Brytyjska sieć supermarketów Iceland wprowadza kontrowersyjny program walki z kradzieżami. Firma będzie finansowo nagradzać klientów, którzy zgłoszą kradzież w sklepie. To odpowiedź na rosnącą przestępczość, która kosztuje biznes miliony funtów.

REKLAMA

Brytyjska sieć supermarketów Iceland wprowadza kontrowersyjny program, w ramach którego nagradza finansowo klientów, którzy zgłoszą przypadki kradzieży w sklepach. Inicjatywa jest odpowiedzią na gwałtowny wzrost przestępczości w handlu detalicznym w Anglii i Walii.

Nagroda za zgłoszenie kradzieży

Richard Walker, prezes wykonawczy firmy, ogłosił, że klienci, którzy powiadomią personel o kradzieży, otrzymają 1 funta (około 5,20 zł) kredytu na swoją kartę lojalnościową Iceland Bonus Card. Firma szacuje, że kradzieże kosztują ją około 20 mln funtów rocznie.

W rozmowie z BBC, prezes Iceland sprecyzował, że podejrzani nie muszą zostać zatrzymani, aby klient otrzymał nagrodę, wystarczy, że zgłoszenie zostanie zweryfikowane. Firma zaleca, aby klienci nie wchodzili w bezpośrednie interakcje z potencjalnymi złodziejami, lecz zgłosili incydent najbliższemu pracownikowi, podając szczegółowy opis podejrzanego.

"Zachęcamy naszych lojalnych klientów, aby pomogli podnieść alarm, a jeśli pomogą w złapaniu złodzieja, doładujemy ich kartę Bonus Card do wydania w sklepie" – powiedział Walker w oświadczeniu, dodając, że kradzież nie jest "przestępstwem bez ofiar".

"To jest koszt dla biznesu, dla godzin, za które płacimy naszym kolegom, i wiąże się z zastraszaniem i przemocą" – zaznaczył, sugerując, że zaangażowanie klientów w prewencję przestępczości może pomóc w obniżeniu cen.
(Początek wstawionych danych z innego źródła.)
Lemma spawn_link w reserve addr w' : link_inv w -> beans_fiber_spawn w reserve addr = Some w' ->
  owner_head (w_owner w) = None -> owner_finished (w_owner w) = None -> link_inv w'.
Proof.
  intros Hl Hs H1 H2. pose proof Hl as [Hw Hh Hf Hn Hp]. apply spawn_spec in Hs as (f & kept & pool & Hfp & ->).
  assert (Hnc : forall g, co (w_fibers w) g <> Some (KJoin f)).
  { intros g Hg. destruct (Hw _ _ Hg) as [H3 H4]. destruct Hfp as [[Hin _]|[Hno _]]; [done|]. unfold jo in H3. by rewrite Hno in H3. }
  assert (Hpool : forall g, g ∈ pool -> g <> f /\ g ∈ w_pool w).
  { intros g Hg. destruct Hfp as [[_ Hperm]|[Hno ->]].
    - rewrite Hperm in Hn |- *. apply NoDup_cons in Hn as [Hn _]. split; [congruence|by right].
    - split; [|done]. intros ->. specialize (Hp f Hg). unfold st in Hp. by rewrite Hno in Hp. }
  split; wsimp; rewrite ?H1, ?H2; try done.
  - intros g c Hg. unfold co in Hg. destruct (decide (g = f)) as [->|Hgf]; [by rewrite lookup_insert_eq in Hg|]. rewrite lookup_insert_ne in Hg by done.
    destruct (Hw g c Hg) as [H3 H4]. split; [|by intros [_ ?]%Hpool]. unfold jo. rewrite lookup_insert_ne; [done|]. intros <-. by destruct (Hnc g).
  - destruct Hfp as [[_ Hperm]|[_ ->]]; [|done]. rewrite Hperm in Hn. by apply NoDup_cons in Hn as [_ Hn].
  - intros g Hg. destruct (Hpool g Hg) as [Hgf Hin]. unfold st. rewrite lookup_insert_ne by done. by apply Hp.
Qed.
Skala problemu w Wielkiej Brytanii

Decyzja sieci Iceland ma miejsce w obliczu gwałtownego wzrostu liczby kradzieży w sklepach na terenie Anglii i Walii. Według Biura Statystyk Narodowych policja odnotowała 530 643 przypadki kradzieży w roku do marca 2025 r. Stanowi to wzrost o 20 proc. w porównaniu z rokiem poprzednim i jest najwyższym wynikiem od czasu rozpoczęcia prowadzenia obecnych statystyk w latach 2002-2003.
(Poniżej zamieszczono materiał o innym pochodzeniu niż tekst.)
(* ===== verification/FiberTheorems.v ===== *)
(** * FiberTheorems: what the fiber scheduler guarantees, and where it does not

    The theorems speak of the states [run] reaches from a bootstrapped worker.
    An event of another thread is [ERemote] or [ERemoteStep]; runs without them
    are the runs of a program whose fibers only wake each other. *)

From stdpp Require Import gmap.
From S2P Require Import Prelude.
From S2P Require Import Sleep.
From S2P Require Import SleepProofs.
From S2P Require Import Fiber.
From S2P Require Import FiberProofs.
From S2P Require Import FiberLinks.
From S2P Require Import FiberLinks.
From S2P Require Import FiberLinks.

Open Scope c_scope.

Section reached.
Context (root now page : Z) (evs : list event) (w : BeansWorker).
Context (Hrun : run (beans_worker_bootstrap root now page) evs = Some w).

Lemma reached_inv : queue_inv w /\ link_inv w.
Proof. destruct (start_inv root now page). by apply (run_inv evs (beans_worker_bootstrap root now page)). Qed.

Lemma reached_sleep : sleep_inv w.
Proof. destruct (start_inv root now page). by apply (run_sleep evs (beans_worker_bootstrap root now page)); [apply start_sleep|..]. Qed.

Lemma reached_wake : forallb local_event evs = true -> wake_inv w.
Proof. intros Hl. destruct (start_inv root now page). by apply (run_wake evs (beans_worker_bootstrap root now page)); [|apply start_wake|..]. Qed.

End reached.

(** C9: however the worker and any number of waking threads interleave, every
    fiber is in exactly one place: it waits in the run queue, in the inbox or
    in the hand of a thread that is pushing it exactly when it is [READY], and
    never twice; it runs on the worker's thread exactly when it is [RUNNING]
    and is being settled exactly when it is [PARKING], so a fiber that is
    switching away is never run; the table and the count of live fibers are
    exact; a pooled record is [DONE] and pooled once; and the compare-exchange
    of settle always finds [PARKING]. *)
Theorem fiber_places_exact root now page evs w : run (beans_worker_bootstrap root now page) evs = Some w ->
  NoDup (queued w) /\
  (forall f, f ∈ queued w <-> st (w_fibers w) f = Some FIBER_READY) /\
  (forall f, owner_running (w_owner w) = Some f <-> st (w_fibers w) f = Some FIBER_RUNNING) /\
  (forall f, owner_parking (w_owner w) = Some f <-> st (w_fibers w) f = Some FIBER_PARKING) /\
  NoDup (w_all w) /\ w_live w = Z.of_nat (length (w_all w)) /\
  (forall f, f ∈ w_all w <-> exists s, st (w_fibers w) f = Some s /\ s <> FIBER_DONE) /\
  NoDup (w_pool w) /\ (forall f, f ∈ w_pool w -> st (w_fibers w) f = Some FIBER_DONE) /\
  (forall f, w_owner w = OSettleCas f -> st (w_fibers w) f = Some FIBER_PARKING).
Proof.
  intros Hrun. destruct (reached_inv _ _ _ _ _ Hrun) as [[Hn Hr Hru Hp Ha Hl Hk] [_ _ _ Hpn Hpd]]. split_and?; try done.
  intros f Hf. apply Hp. by rewrite Hf.
Qed.

(** Fiber 1 is the root; it starts fiber 2, parks and is woken by it while
    another thread resumes fiber 2. *)
Definition demo_run : list event :=
  [ECall (CSpawn 0 2); ECall CPark; EStep; EStep; EStep; EStep; ERunOne; ERemote 2; ECall (CResume 1); ERemoteStep 0;
   EStep; ERemoteStep 0; EStep; EStep; ERemoteStep 0; ECall CPark; EStep; ECall (CFinish 0); EStep; ESettleDone None; EStep; ERunOne].

Lemma fiber_places_exact_witness :
  exists w, run (beans_worker_bootstrap 1 0 4096) demo_run = Some w /\ NoDup (queued w).
Proof.
  destruct (run (beans_worker_bootstrap 1 0 4096) demo_run) as [w|] eqn:Hr; [|exfalso; vm_compute in Hr; discriminate].
  exists w. split; [reflexivity|]. apply (fiber_places_exact 1 0 4096 demo_run w Hr).
Defined.

(** The root parks; another thread resumes it between the exchange and the
    compare-exchange of settle. *)
Definition lost_run : list event :=
  [ECall CPark; EStep; EStep; ERemote 1; ERemoteStep 0; EStep; ERemoteStep 0; ERemoteStep 0; EStep].

(** C10: a wake by a fiber of the same worker, a timer, a join or a completion
    hook is never lost: whenever the scheduler is at the head of its loop, a
    fiber that was resumed and has not come back from a park since is finished
    or in the run queue, and no parked fiber has a wake latched.  It is not so
    for the wake of another thread: if its latch and its second load of the
    state fall between the exchange and the compare-exchange of settle, the
    fiber is parked for good with the wake latched. *)
Theorem fiber_wakes_delivered root now page evs w (Hlocal : forallb local_event evs = true)
  (Hrun : run (beans_worker_bootstrap root now page) evs = Some w) (Hsched : w_owner w = OSched) :
  (forall f x, f ∈ w_owed w -> w_fibers w !! f = Some x -> fb_state x = FIBER_DONE \/ fb_state x = FIBER_READY /\ f ∈ w_ready w ++ w_inbox w) /\
  (forall f x, w_fibers w !! f = Some x -> fb_state x = FIBER_PARKED -> pending_wake x = false /\ f ∉ w_owed w) /\
  exists w' x, run (beans_worker_bootstrap 1 0 4096) lost_run = Some w' /\ w_owner w' = OSched /\
    w_ready w' ++ w_inbox w' = [] /\ w_remote w' = [] /\ 1 ∈ w_owed w' /\
    w_fibers w' !! 1 = Some x /\ fb_state x = FIBER_PARKED /\ pending_wake x = true.
Proof.
  destruct (reached_inv _ _ _ _ _ Hrun) as [Hq _]. pose proof (reached_wake _ _ _ _ _ Hrun Hlocal) as Hwk.
  assert (Hqueue : forall f, f ∈ queued w -> f ∈ w_ready w ++ w_inbox w).
  { intros f. unfold queued. rewrite Hsched, (wk_remote _ Hwk). cbn. by rewrite app_nil_r. }
  assert (Howed : forall f x, f ∈ w_owed w -> w_fibers w !! f = Some x -> fb_state x = FIBER_DONE \/ fb_state x = FIBER_READY).
  { intros f x Hf Hx. destruct (wk_owed _ Hwk f Hf) as [H|H]; [|rewrite Hsched in H; destruct H]. unfold settled_wake in H. rewrite (st_of _ _ _ Hx) in H.
    destruct H as [H|[H|[H|[H _]]]]; [left; congruence|done| |right; congruence].
    destruct (fb_state x) eqn:Hs; auto; exfalso.
    - pose proof (q_run _ Hq f) as Hr. rewrite Hsched, (st_of _ _ _ Hx), Hs in Hr. discriminate (proj2 Hr eq_refl).
    - pose proof (q_park _ Hq f) as Hr. rewrite Hsched, (st_of _ _ _ Hx), Hs in Hr. discriminate (proj2 Hr eq_refl).
    - destruct (wk_parked _ Hwk f) as [_ Hp]; [rewrite (st_of _ _ _ Hx); congruence|]. congruence. }
  split; [|split].
  - intros f x Hf Hx. destruct (Howed f x Hf Hx) as [|Hr]; [by left|right]. split; [done|]. apply Hqueue, (q_ready _ Hq).
    by rewrite (st_of _ _ _ Hx), Hr.
  - intros f x Hx Hs. split.
    + destruct (wk_parked _ Hwk f) as [_ Hp]; [by rewrite (st_of _ _ _ Hx), Hs|]. unfold pe in Hp. by rewrite Hx in Hp.
    + intros Hf. destruct (Howed f x Hf Hx); congruence.
  - eexists _, _. split; [vm_compute; reflexivity|]. cbn. split_and!; reflexivity.
Qed.

(** The root spawns fiber 2 and parks; fiber 2 resumes it and parks. *)
Definition local_run : list event :=
  [ECall (CSpawn 0 2); ECall CPark; EStep; EStep; EStep; EStep; ERunOne; ECall (CResume 1); EStep; EStep; EStep;
   ECall CPark; EStep; EStep; EStep; EStep].

Lemma fiber_wakes_delivered_witness :
  exists w, run (beans_worker_bootstrap 1 0 4096) local_run = Some w /\
    forall x, w_fibers w !! 2 = Some x -> fb_state x = FIBER_PARKED -> pending_wake x = false.
Proof.
  destruct (run (beans_worker_bootstrap 1 0 4096) local_run) as [w|] eqn:Hr; [|exfalso; vm_compute in Hr; discriminate].
  exists w. split; [reflexivity|]. intros x Hx Hs.
  apply (fiber_wakes_delivered 1 0 4096 local_run w eq_refl Hr) with (f := 2); [|exact Hx|exact Hs].
  vm_compute in Hr. injection Hr as <-. reflexivity.
Defined.

(** The root starts and forgets 65 fibers; the first 64 fill the pool, and the
    last sleeps for one nanosecond that passes before its first look at the
    clock. *)
Definition stale_run : list event :=
  (seq 2 65 ≫= fun i => [ECall (CSpawn 0 (Z.of_nat i)); ECall (CForget (Z.of_nat i))]) ++ [ECall CYield; EStep; EStep; EStep] ++
  (seq 0 64 ≫= fun _ => [ERunOne; ECall (CFinish 0); EStep; ESettleDone None; EStep]) ++
  [ERunOne; ECall (CSleep 1); ETick 1; EStep; ECall (CFinish 0); EStep; ESettleDone None; EStep; EFire].

(** C11: in every interleaving a parked fiber waits for something that will
    wake it: in a sleep its timer is armed, or has fired and the wake is owed;
    in a join its child is not done and knows its joiner, or the wake is owed
    or is what settle does next.  The converse fails: a sleep whose deadline
    passes before it first parks leaves its timer armed, and the timer fires
    at the fiber's record after it has been freed. *)
Theorem fiber_waits_backed root now page evs w : run (beans_worker_bootstrap root now page) evs = Some w ->
  (forall f x d, w_fibers w !! f = Some x -> fb_cont x = KSleep d -> mkSleeper d f ∈ w_sleepers w \/ f ∈ w_owed w /\ d <= w_now w) /\
  (forall f x c, w_fibers w !! f = Some x -> fb_cont x = KJoin c -> exists y, w_fibers w !! c = Some y /\ fb_joiner y = Some f /\
    (fb_state y = FIBER_DONE -> f ∈ w_owed w \/ owner_finished (w_owner w) = Some c)) /\
  exists w', run (beans_worker_bootstrap 1 0 4096) stale_run = Some w' /\ forallb local_event stale_run = true /\
    w_owner w' = OResume (RLoad 66) OSched /\ w_fibers w' !! 66 = None.
Proof.
  intros Hrun. destruct (reached_inv _ _ _ _ _ Hrun) as [_ Hl]. pose proof (reached_sleep _ _ _ _ _ Hrun) as Hs. split; [|split].
  - intros f x d Hx Hk. apply (sl_wait _ Hs). by rewrite (co_of _ _ _ Hx), Hk.
  - intros f x c Hx Hk. assert (Hc : co (w_fibers w) f = Some (KJoin c)) by (by rewrite (co_of _ _ _ Hx), Hk).
    destruct (l_wait _ Hl _ _ Hc) as [Hj _]. unfold jo in Hj. destruct (w_fibers w !! c) as [y|] eqn:Hy; [|done]. exists y.
    injection Hj as Hj. split; [done|split; [done|]]. intros Hd. apply (sl_join _ Hs f c Hc). by rewrite (st_of _ _ _ Hy), Hd.
  - eexists. split; [vm_compute; reflexivity|]. split_and!; vm_compute; reflexivity.
Qed.

(** The root starts fiber 2 and joins it; fiber 2 sleeps. *)
Definition wait_run : list event :=
  [ECall (CSpawn 0 2); ECall (CJoin 2); EStep; EStep; EStep; EStep; EStep; ERunOne; ECall (CSleep 5); EStep; EStep; EStep; EStep; EStep].

Lemma fiber_waits_backed_witness :
  exists w, run (beans_worker_bootstrap 1 0 4096) wait_run = Some w /\ w_owner w = OSched /\
    forall x, w_fibers w !! 2 = Some x -> fb_cont x = KSleep 5 -> mkSleeper 5 2 ∈ w_sleepers w \/ 2 ∈ w_owed w /\ 5 <= w_now w.
Proof.
  destruct (run (beans_worker_bootstrap 1 0 4096) wait_run) as [w|] eqn:Hr; [|exfalso; vm_compute in Hr; discriminate].
  exists w. split; [reflexivity|]. split; [vm_compute in Hr; injection Hr as <-; reflexivity|]. intros x Hx Hk.
  apply (fiber_waits_backed 1 0 4096 wait_run w Hr) with (f := 2) (x := x); [exact Hx|exact Hk].
Defined.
Problem nie dotyczy tylko supermarketów. Jak podaje BBC, około dziewięciu na dziesięć aptek zgłosiło w ciągu ostatniego roku wzrost liczby kradzieży i przypadków agresji wobec personelu.

W odpowiedzi na rosnące obawy, ministra ds. ofiar (Minister for Victims & Violence Against Women and Girls VAWG), Alex Davies-Jones, stwierdziła w rozmowie z BBC Radio 4, że kradzieże w Wielkiej Brytanii "wymknęły się spod kontroli". Dodała, że "wszyscy powinniśmy być świadomi tego, co dzieje się w naszych lokalnych społecznościach". Rząd w reakcji na rosnącą liczbę przestępstw zapowiedział zwiększenie liczby patroli policyjnych w dzielnicach.
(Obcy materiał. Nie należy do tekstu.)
(* ===== verification/TaskGroupProofs.v ===== *)
(** * TaskGroupProofs: the rows of a fleet and their owners

    When no deinit body panics, every stretch of the layer's code comes back:
    [base] holds of the rows and the fibers between any two calls, [fleet] of
    the children of the group.  A discarded row hands its references back in
    one known order ([discarded]); the three discarding loops are
    [drop_rows].  The last part compares two runs that differ in which bodies
    panic: they are the same as long as none of the references released tells
    them apart ([step_follows]). *)

From stdpp Require Import gmap.
From S2P Require Import Prelude TaskGroup.

Open Scope c_scope.

Implicit Types (w : world) (r : BBrew) (c : child) (h f : Z) (l : list Z).

(** ** Results of stretches of code *)

(** [m] comes back from [w], and its answer and world satisfy [Q]; a panic
    satisfies [E]. *)
Definition wp {A} (m : M A) w (Q : A -> world -> Prop) (E : str -> Z -> Z -> world -> Prop) : Prop :=
  match m w with
  | Some (Ok a, w') => Q a w'
  | Some (Panic t l c, w') => E t l c w'
  | None => False
  end.

Abbreviation no_panic := (fun _ _ _ _ => False).

Lemma wp_bind {A B} (m : M A) (k : A -> M B) w Q E :
  wp m w (fun a w' => wp (k a) w' Q E) E -> wp (m ≫= k) w Q E.
Proof. unfold wp, mbind, M_bind. destruct (m w) as [[[a|t ln cl] w']|]; done. Qed.

Lemma wp_mono {A} (m : M A) w (Q Q' : A -> world -> Prop) (E E' : str -> Z -> Z -> world -> Prop) :
  wp m w Q E -> (forall a w', Q a w' -> Q' a w') -> (forall t ln cl w', E t ln cl w' -> E' t ln cl w') -> wp m w Q' E'.
Proof. unfold wp. destruct (m w) as [[[a|t ln cl] w']|]; eauto. Qed.

Lemma row_at_run h w r : w_rows w !! h = Some r -> row_at h w = Some (Ok r, w).
Proof. intros Hr. unfold row_at, get, lift, mbind, M_bind. cbn. by rewrite Hr. Qed.

Lemma bind_run {A B} (m : M A) (k : A -> M B) w a w' : m w = Some (Ok a, w') -> (m ≫= k) w = k a w'.
Proof. unfold mbind, M_bind. by intros ->. Qed.

Lemma bind_panics {A B} (m : M A) (k : A -> M B) w t (ln cl : Z) w' :
  m w = Some (Panic t ln cl, w') -> (m ≫= k) w = Some (Panic t ln cl, w').
Proof. unfold mbind, M_bind. by intros ->. Qed.

(** The next instruction of a stretch of code. *)
Tactic Notation "exec" uconstr(H) := rewrite (bind_run _ _ _ _ _ H); cbv beta.

Lemma set_group_run g w : set_group g w = Some (Ok tt, with_group g w).
Proof. done. Qed.

Lemma wp_run {A} (m : M A) w a w' (Q : A -> world -> Prop) E : m w = Some (Ok a, w') -> Q a w' -> wp m w Q E.
Proof. unfold wp. by intros ->. Qed.

Lemma wp_bind_run {A B} (m : M A) (k : A -> M B) w a w' Q E : m w = Some (Ok a, w') -> wp (k a) w' Q E -> wp (m ≫= k) w Q E.
Proof. unfold wp. intros Hm. by rewrite (bind_run m k w a w' Hm). Qed.

(** ** The invariant *)

Definition nz l : list Z := List.filter (fun p => negb (p =? 0)) l.

Definition ended_ok (e : Z * str) : Prop := fst e = BREW_OK \/ fst e = BREW_PANICKED \/ fst e = BREW_CANCELLED.

(** How a row's child stands: running, ended but not joined, or joined. *)
Definition row_ok w h r : Prop :=
  match b_fiber r with
  | Some f => b_joined r = false /\ exists hook e, w_fibers w !! f = Some (mkChild h hook e) /\ (forall x, e = Some x -> ended_ok x)
  | None => b_joined r = true /\ ended_ok (b_status r, b_message r)
  end.

(** How the child of a row ended. *)
Definition ending w h : option (Z * str) :=
  r ← w_rows w !! h;
  match b_fiber r with Some f => c ← w_fibers w !! f; ch_end c | None => Some (b_status r, b_message r) end.

Definition held w : list Z := map_to_list (w_rows w) ≫= fun hr => row_refs (snd hr).

Record base w : Prop := {
  bs_null : w_rows w !! 0 = None;
  bs_row : forall h r, w_rows w !! h = Some r -> row_ok w h r;
  bs_box : forall h r, w_rows w !! h = Some r ->
    match b_kind r with Narrow _ => b_payload r = 0 | Wide _ => b_joined r = false -> b_payload r <> 0 end;
  bs_value : forall h r, w_rows w !! h = Some r -> ending w h = None -> b_value r = 0;
  bs_fiber : forall f c, w_fibers w !! f = Some c -> exists r, w_rows w !! ch_row c = Some r /\ b_fiber r = Some f;
  bs_ledger : held w ++ w_released w ++ w_moved w ≡ₚ w_made w
}.

(** What the reader of a row will get. *)
Definition result_of r : value := match b_kind r with Narrow _ => VSlot (b_value r) | Wide _ => VBytes (b_box r) end.

Definition outcome_of w h : option outcome :=
  r ← w_rows w !! h; e ← ending w h;
  Some (if fst e =? BREW_OK then Got (result_of r) else Failed (fst e) (snd e)).

Definition stamp w h : Z := match w_rows w !! h with Some r => b_done_stamp r | None => 0 end.

Definition rows_of w : list Z := nz (g_children (w_group w)).

Record fleet (elem : flavor) w : Prop := {
  fl_nodup : NoDup (rows_of w);
  fl_row : forall h, h ∈ rows_of w -> exists r, w_rows w !! h = Some r /\ b_kind r = elem;
  fl_hook : forall f c, w_fibers w !! f = Some c -> ch_hook c = true <-> ch_row c ∈ rows_of w;
  fl_clock : forall h, h ∈ rows_of w -> 0 <= stamp w h <= g_clock (w_group w);
  fl_runs : forall h, h ∈ rows_of w -> stamp w h = 0 <-> ending w h = None;
  fl_stamps : forall h h', h ∈ rows_of w -> h' ∈ rows_of w -> stamp w h = stamp w h' -> stamp w h <> 0 -> h = h';
  fl_delivered : g_delivered (w_group w) + slen (rows_of w) = slen (g_children (w_group w));
  fl_some : g_children (w_group w) <> [] -> rows_of w <> [];
  fl_positive : 0 <= g_clock (w_group w)
}.

(** ** Sums of references *)

Lemma held_insert (m : gmap Z BBrew) h r r' : m !! h = Some r ->
  map_to_list (<[h := r']> m) ≫= (fun hr => row_refs (snd hr)) ≡ₚ row_refs r' ++ (map_to_list (delete h m) ≫= fun hr => row_refs (snd hr)).
Proof.
  intros Hh. rewrite <-insert_delete_eq. rewrite map_to_list_insert by apply lookup_delete_eq. done.
Qed.

Lemma held_delete (m : gmap Z BBrew) h r : m !! h = Some r ->
  map_to_list m ≫= (fun hr => row_refs (snd hr)) ≡ₚ row_refs r ++ (map_to_list (delete h m) ≫= fun hr => row_refs (snd hr)).
Proof. intros Hh. rewrite <-(held_insert m h r r Hh). by rewrite insert_id. Qed.

Lemma held_new (m : gmap Z BBrew) h r : m !! h = None ->
  map_to_list (<[h := r]> m) ≫= (fun hr => row_refs (snd hr)) ≡ₚ row_refs r ++ (map_to_list m ≫= fun hr => row_refs (snd hr)).
Proof. intros Hh. by rewrite map_to_list_insert. Qed.

Lemma refs_cons p l : refs (p :: l) = refs [p] ++ refs l.
Proof. unfold refs. cbn. by destruct (p =? 0). Qed.

Lemma refs_zero l : refs (0 :: l) = refs l.
Proof. done. Qed.

Definition result_refs r : list Z :=
  match b_kind r with Narrow true => refs [b_value r] | Narrow false => [] | Wide _ => refs [b_payload r] end.

Lemma row_refs_eq r : row_refs r = refs [b_env r] ++ result_refs r.
Proof. unfold row_refs, result_refs. rewrite refs_cons. by destruct (b_kind r) as [[]|]. Qed.

(** What a discarded row gives up, in order. *)
Definition discarded r : list Z := if b_status r =? BREW_OK then result_refs r ++ refs [b_env r] else row_refs r.

Lemma discarded_perm r : discarded r ≡ₚ row_refs r.
Proof. unfold discarded. rewrite row_refs_eq. destruct (_ =? _); [apply Permutation_app_comm|done]. Qed.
Równocześnie w Wielkiej Brytanii trwa tzw. kryzys kosztów życia – inflacja, która wiąże się m.in. ze wzrostem cen produktów spożywczych i czynszów, staje się coraz większym wyzwaniem na Wyspach. Sytuacja ekonomiczna może być więc jednym z wyjaśnień rosnącej liczby kradzieży. 

Natomiast warto się zastanowić, czy wprowadzanie systemu kapusiostwa na miarę Chińskiej Republiki Ludowej jest na to kiedykolwiek odpowiedzią.

Źródło: BBC.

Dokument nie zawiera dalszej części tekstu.